Dick Frizzell ‘Wacky Tiki Goes Monumental’

Dick Frizzell
Essays
Posted on 7 March 2024

Exploding from its sulphur-tinted backdrop like some demonic eruption from the Hell’s Gate or Wairaki thermal tourist wonderlands, Dick Frizzell’s Wacky Tiki Goes Monumental is unashamedly in-your-face. And yet it is a friendly demon, its tongue pointing merrily sideways, not downwards in the traditional unfriendly mode. This tiki wants to play. The work is one of the boldest of a series of ‘tiki’ works exhibited by Frizzell at the Gow Langsford Gallery in 1992. That show, called simply Tiki, is now famous in the annals of Kiwi art, or infamous, depending on your perspective, because of the controversy about cultural appropriations it stirred up. If the exhibition was deliberately provocative (as even Frizzell’s protagonists acknowledged), it was also deeply understanding about the public life of images, and devilishly clever as well. Frizzell’s idea was to use the motif of a Maori-inspired face design as the principal character in a ‘tour’ of European painting styles, presenting the motif in various guises, by turns cubist, surreal, monumental and pop-art. From a critical point of view the idea was dazzlingly sophisticated, yet to some commentators it seemed also gratuitous, a show-off. Yet what a show it was, and its influence continues to be felt almost two decades later.

Dick Frizzell

Wacky Tiki Goes Monumental

oil on canvas

title inscribed, signed and dated 29/9/92

1950 x 1500mm

$60 000 – $80 000


Exhibited

‘Tiki’, Gow Langsford Gallery, Auckland, 1992.


Illustrated

Dick Frizzell, Dick Frizzell – The Painter (Godwit, 2009), p. 171.


Provenance

Private collection, Auckland.


View lot here

Ironically ‘tiki-art’ and ‘tiki-culture’ are a global vernacular phenomenon, by no means confined to New Zealand. Indeed the briefest search of Google Images under ‘tiki’ serves up a tour of staggeringly vulgar misappropriations from Polynesian material arts (mostly of Hawaiian and Easter Island extraction). Beside such productions Frizzell’s ‘tikis’ seem refined, intelligent and sensitive to the energy with which Maori culture has so resolutely engaged all comers through cultural tourism, for mutual benefit and entertainment. Leaving aside the academic niceties of critical designation – ‘tiki’ is almost always a misnomer – Frizzell’s overriding appeal to viewers of his Tiki series is to enjoy: to enjoy cultural exchange, to enjoy play with imagery in all its impurity, to enjoy the mix and match of different visual vocabularies, to enjoy the inescapable influence of Polynesian visual styles on other styles.

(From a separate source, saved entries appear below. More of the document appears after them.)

(** A GPU is present and every call succeeds; decoding yields two
    sequences. *)
Definition env_gpu : @Env unit unit :=
  {| DonutProcessor_from_pretrained := fun _ => inr Demo.processor;
     VisionEncoderDecoderModel_from_pretrained := fun _ => inr Demo.model;
     cuda_is_available := true;
     model_to_cuda := fun _ => None;
     processor_call := fun _ _ => inr tt;
     tensor_to_cuda := fun t => inr t;
     tokenizer_call := fun _ _ => inr tt;
     model_generate := fun _ _ _ => inr tt;
     batch_decode := fun _ _ => inr ["<s_answer> 42 "; "unused"] |}.

(** The processor artifact cannot be fetched. *)
Definition env_no_processor : @Env unit unit :=
  {| DonutProcessor_from_pretrained := fun _ => inl (Exception "offline");
     VisionEncoderDecoderModel_from_pretrained := fun _ => inr Demo.model;
     cuda_is_available := false;
     model_to_cuda := fun _ => None;
     processor_call := fun _ _ => inr tt;
     tensor_to_cuda := fun t => inr t;
     tokenizer_call := fun _ _ => inr tt;
     model_generate := fun _ _ _ => inr tt;
     batch_decode := fun _ _ => inr [] |}.

Definition loaded : Globals :=
  {| donut_processor := Some Demo.processor; donut_model := Some Demo.model |}.

(** pdf2image renders no page. *)
Definition io_no_page : @IO unit :=
  {| convert_from_bytes := fun _ _ _ _ => inr [];
     Image_open := fun _ => inr tt;
     http_exception_str := fun _ detail => detail |}.

Definition pdf : UploadFile :=
  {| filename := "invoice.pdf"; content_type := "application/pdf";
     file_bytes := [] |}.





(** The lines of [Demo.two_lines] with boxes, followed by a second page. *)
Definition two_lines_boxed : list OcrLine :=
  [ {| line_box := [(0, 0); (1, 0)]%float;
       line_text := "INVOICE #4412"; line_confidence := 0.98766%float |};
    {| line_box := [(0, 1); (1, 1)]%float;
       line_text := "Total: 12.00"; line_confidence := 0.5%float |} ].

Definition ocr_boxed : @OcrBackend unit :=
  fun _ _ => inr [Some two_lines_boxed; Some Demo.one_line].




End Samples.


(** * Properties *)

Ltac st_unfold :=
  unfold St.bind, St.ret, St.raise, St.lift, St.get, St.try_except,
    St.some, set_donut_processor, set_donut_model in *.

Ltac res_unfold :=
  unfold Res.bind, Res.ret, Res.raise, Res.try_except in *.

(** ** The lazy singleton *)

Section LoadFacts.

Context {Image Tensor : Type}.
Implicit Types (env : @Env Image Tensor) (g : Globals).

(** Once both globals are set, [load_donut_model] hands them back and calls
    nothing: no environment is consulted and the globals do not change. *)
Lemma load_donut_model_ready env g :
  needs_load g = false ->
  load_donut_model env g = (g, inr (donut_processor g, donut_model g)).
Proof.
  intros Hg. unfold load_donut_model. st_unfold. now rewrite Hg.
Qed.

(** A call that returns normally returns two handles, never [None], and
    leaves the singleton initialised. *)
Lemma load_donut_model_returns env g g' op om :
  load_donut_model env g = (g', inr (op, om)) ->
  needs_load g' = false /\ op = donut_processor g' /\ om = donut_model g' /\
  is_Some op /\ is_Some om.
Proof.
  unfold load_donut_model, construct, needs_load. st_unfold.
  destruct g as [[p|] [m|]]; simpl;
    destruct (DonutProcessor_from_pretrained env DONUT_ARTIFACT); simpl;
    try discriminate;
    destruct (VisionEncoderDecoderModel_from_pretrained env DONUT_ARTIFACT); simpl;
    try discriminate;
    destruct (cuda_is_available env); simpl; try discriminate;
    try (destruct (model_to_cuda env _); simpl; try discriminate);
    intros [= <- <- <-]; simpl; eauto 10.
Qed.

(** A failure while fetching the processor or the model leaves
    [donut_model] unset, so the guard of the next call is true again. *)
Lemma load_donut_model_pretrained_fails env g :
  donut_model g = None ->
  pretrained_fails env ->
  exists g' e,
    load_donut_model env g = (g', inl e) /\
    donut_model g' = None /\ needs_load g' = true.
Proof.
  intros Hm Hf. unfold load_donut_model, construct, needs_load. st_unfold.
  destruct g as [p m]; simpl in *; subst m.
  rewrite orb_true_r.
  destruct Hf as [[e He]|[e He]]; rewrite He; simpl.
  - exists {| donut_processor := p; donut_model := None |}, e.
    simpl. now rewrite orb_true_r.
  - destruct (DonutProcessor_from_pretrained env DONUT_ARTIFACT) as [e'|p']; simpl.
    + exists {| donut_processor := p; donut_model := None |}, e'.
      simpl. now rewrite orb_true_r.
    + exists {| donut_processor := Some p'; donut_model := None |}, e.
      simpl. auto.
Qed.

(** Injecting a generation failure does not change what loading does. *)
Lemma load_donut_model_fail_generation e env g :
  load_donut_model (fail_generation e env) g = load_donut_model env g.
Proof. reflexivity. Qed.

End LoadFacts.

(** ** Single-field extraction *)

Section ExtractFacts.

Context {Image Tensor : Type}.
Implicit Types (env : @Env Image Tensor) (w : @World Image Tensor)
  (image : Image) (g : Globals).

(** After loading, nothing in the [try] block touches the globals. *)
Lemma donut_answer_globals env image field g :
  (donut_answer env image field g).1 = field_globals env g.
Proof.
  unfold donut_answer, field_globals, maybe_to_cuda, index0.
  unfold St.bind at 1.
  destruct (load_donut_model env g) as [g' [e|[op om]]]; simpl; [reflexivity|].
  st_unfold.
  destruct op as [p|]; simpl; [|reflexivity].
  destruct (processor_call env p image) as [?|pv]; simpl; [reflexivity|].
  destruct (cuda_is_available env); simpl.
  - destruct (tensor_to_cuda env pv) as [?|pv']; simpl; [reflexivity|].
    destruct (tokenizer_call env p _) as [?|ids]; simpl; [reflexivity|].
    destruct (tensor_to_cuda env ids) as [?|ids']; simpl; [reflexivity|].
    destruct om as [m|]; simpl; [|reflexivity].
    destruct (model_generate env m pv' _) as [?|sq]; simpl; [reflexivity|].
    destruct (batch_decode env p sq) as [?|[|d ds]]; reflexivity.
  - destruct (tokenizer_call env p _) as [?|ids]; simpl; [reflexivity|].
    destruct om as [m|]; simpl; [|reflexivity].
    destruct (model_generate env m pv _) as [?|sq]; simpl; [reflexivity|].
    destruct (batch_decode env p sq) as [?|[|d ds]]; reflexivity.
Qed.

(** The closed form of [extract_structured_with_donut]: it always returns. *)
Lemma extract_structured_with_donut_eq env image field g :
  extract_structured_with_donut env image field g
  = (field_globals env g, inr (field_value env image field g)).
Proof.
  unfold extract_structured_with_donut, field_value, St.try_except.
  rewrite <- (donut_answer_globals env image field g).
  destruct (donut_answer env image field g) as [g' [e|v]]; reflexivity.
Qed.

(** With [model.generate] raising, the [try] block cannot complete. *)
Lemma donut_answer_fail_generation e env image field g :
  exists e', (donut_answer (fail_generation e env) image field g).2 = inl e'.
Proof.
  unfold donut_answer, maybe_to_cuda, index0.
  unfold St.bind at 1. rewrite load_donut_model_fail_generation.
  destruct (load_donut_model env g) as [g' [e0|[op om]]]; simpl; [eauto|].
  st_unfold.
  destruct op as [p|]; simpl; [|eauto].
  destruct (processor_call env p image) as [?|pv]; simpl; [eauto|].
  destruct (cuda_is_available env); simpl.
  - destruct (tensor_to_cuda env pv) as [?|pv']; simpl; [eauto|].
    destruct (tokenizer_call env p _) as [?|ids]; simpl; [eauto|].
    destruct (tensor_to_cuda env ids) as [?|ids']; simpl; [eauto|].
    destruct om as [m|]; simpl; eauto.
  - destruct (tokenizer_call env p _) as [?|ids]; simpl; [eauto|].
    destruct om as [m|]; simpl; eauto.
Qed.

Lemma field_value_fail_generation e env image field g :
  field_value (fail_generation e env) image field g = "".
Proof.
  unfold field_value.
  destruct (donut_answer_fail_generation e env image field g) as [e' ->].
  reflexivity.
Qed.

(** When loading raises, the field value is the empty string. *)
Lemma field_value_load_fails env image field g g' e :
  load_donut_model env g = (g', inl e) ->
  field_value env image field g = "".
Proof.
  intros H. unfold field_value, donut_answer. unfold St.bind at 1.
  now rewrite H.
Qed.

Lemma truthy_or_empty (v : string) : (if PyStr.truthy v then v else "") = v.
Proof. now destruct v. Qed.

(** One turn of the loop of [extract_all_structured_fields]. *)
Lemma extract_fields_loop_cons w image field rest (results : gmap string string) g :
  extract_fields_loop w image (field :: rest) results g
  = extract_fields_loop w image rest
      (<[field := field_value (w field) image field g]> results)
      (field_globals (w field) g).
Proof.
  simpl. unfold St.bind at 1. unfold St.try_except, St.bind.
  rewrite extract_structured_with_donut_eq. unfold St.ret.
  now rewrite truthy_or_empty.
Qed.

(** The loop always completes, and binds exactly the fields it went over. *)
Lemma extract_fields_loop_dom w image fs :
  forall (results : gmap string string) g,
    exists g' res,
      extract_fields_loop w image fs results g = (g', inr res) /\
      dom res = dom results ∪ list_to_set fs.
Proof.
  induction fs as [|field rest IH]; intros results g.
  - exists g, results. split; [reflexivity|]. simpl. set_solver.
  - rewrite extract_fields_loop_cons.
    destruct (IH (<[field := field_value (w field) image field g]> results)
                 (field_globals (w field) g)) as (g' & res & Hrun & Hdom).
    exists g', res. split; [exact Hrun|].
    rewrite Hdom, dom_insert_L. simpl. set_solver.
Qed.

(** The loop with a failure injected into [f], run next to the loop
    without it: same globals, same values away from [f]. *)
Lemma extract_fields_loop_isolated w image f e fs :
  forall (results results' : gmap string string) g,
    (forall f', f' <> f -> results' !! f' = results !! f') ->
    f ∈ fs \/ results' !! f = Some "" ->
    exists g' res res',
      extract_fields_loop w image fs results g = (g', inr res) /\
      extract_fields_loop (inject_failure w f e) image fs results' g = (g', inr res') /\
      res' !! f = Some "" /\
      forall f', f' <> f -> res' !! f' = res !! f'.
Proof.
  induction fs as [|field rest IH]; intros results results' g Hagree Hf.
  - exists g, results, results'. simpl. unfold St.ret.
    destruct Hf as [Hf|Hf]; [inversion Hf|]. auto.
  - rewrite !extract_fields_loop_cons.
    unfold inject_failure at 2 3.
    destruct (String.eqb_spec field f) as [->|Hne].
    + unfold field_globals. rewrite load_donut_model_fail_generation.
      rewrite field_value_fail_generation.
      apply IH.
      * intros f' Hf'. rewrite !lookup_insert_ne by congruence. auto.
      * right. apply lookup_insert_eq.
    + apply IH.
      * intros f' Hf'. destruct (decide (field = f')) as [->|Hne'].
        -- now rewrite !lookup_insert_eq.
        -- rewrite !lookup_insert_ne by assumption. auto.
      * destruct Hf as [Hf|Hf].
        -- left. apply elem_of_cons in Hf as [->|Hf]; [congruence|exact Hf].
        -- right. rewrite lookup_insert_ne by assumption. exact Hf.
Qed.

End ExtractFacts.

(** ** The orchestrator *)

Section OrchestratorFacts.

Context {Image Tensor : Type}.
Implicit Types (env : @Env Image Tensor) (w : @World Image Tensor)
  (image : Image) (g : Globals).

Wacky Tiki Goes Monumental is the most ebullient of Frizzell’s Tiki works, hollering “FUN!” from every inch of its giant surface. Its exuberance has the delightfully ironic effect of actually de-monumentalizing the work, so that it makes itself equally at home in a gallery or domestic interior. Far from being overbearing, Wacky Tiki Goes Monumental is instantly engaging – an open invitation to come and play.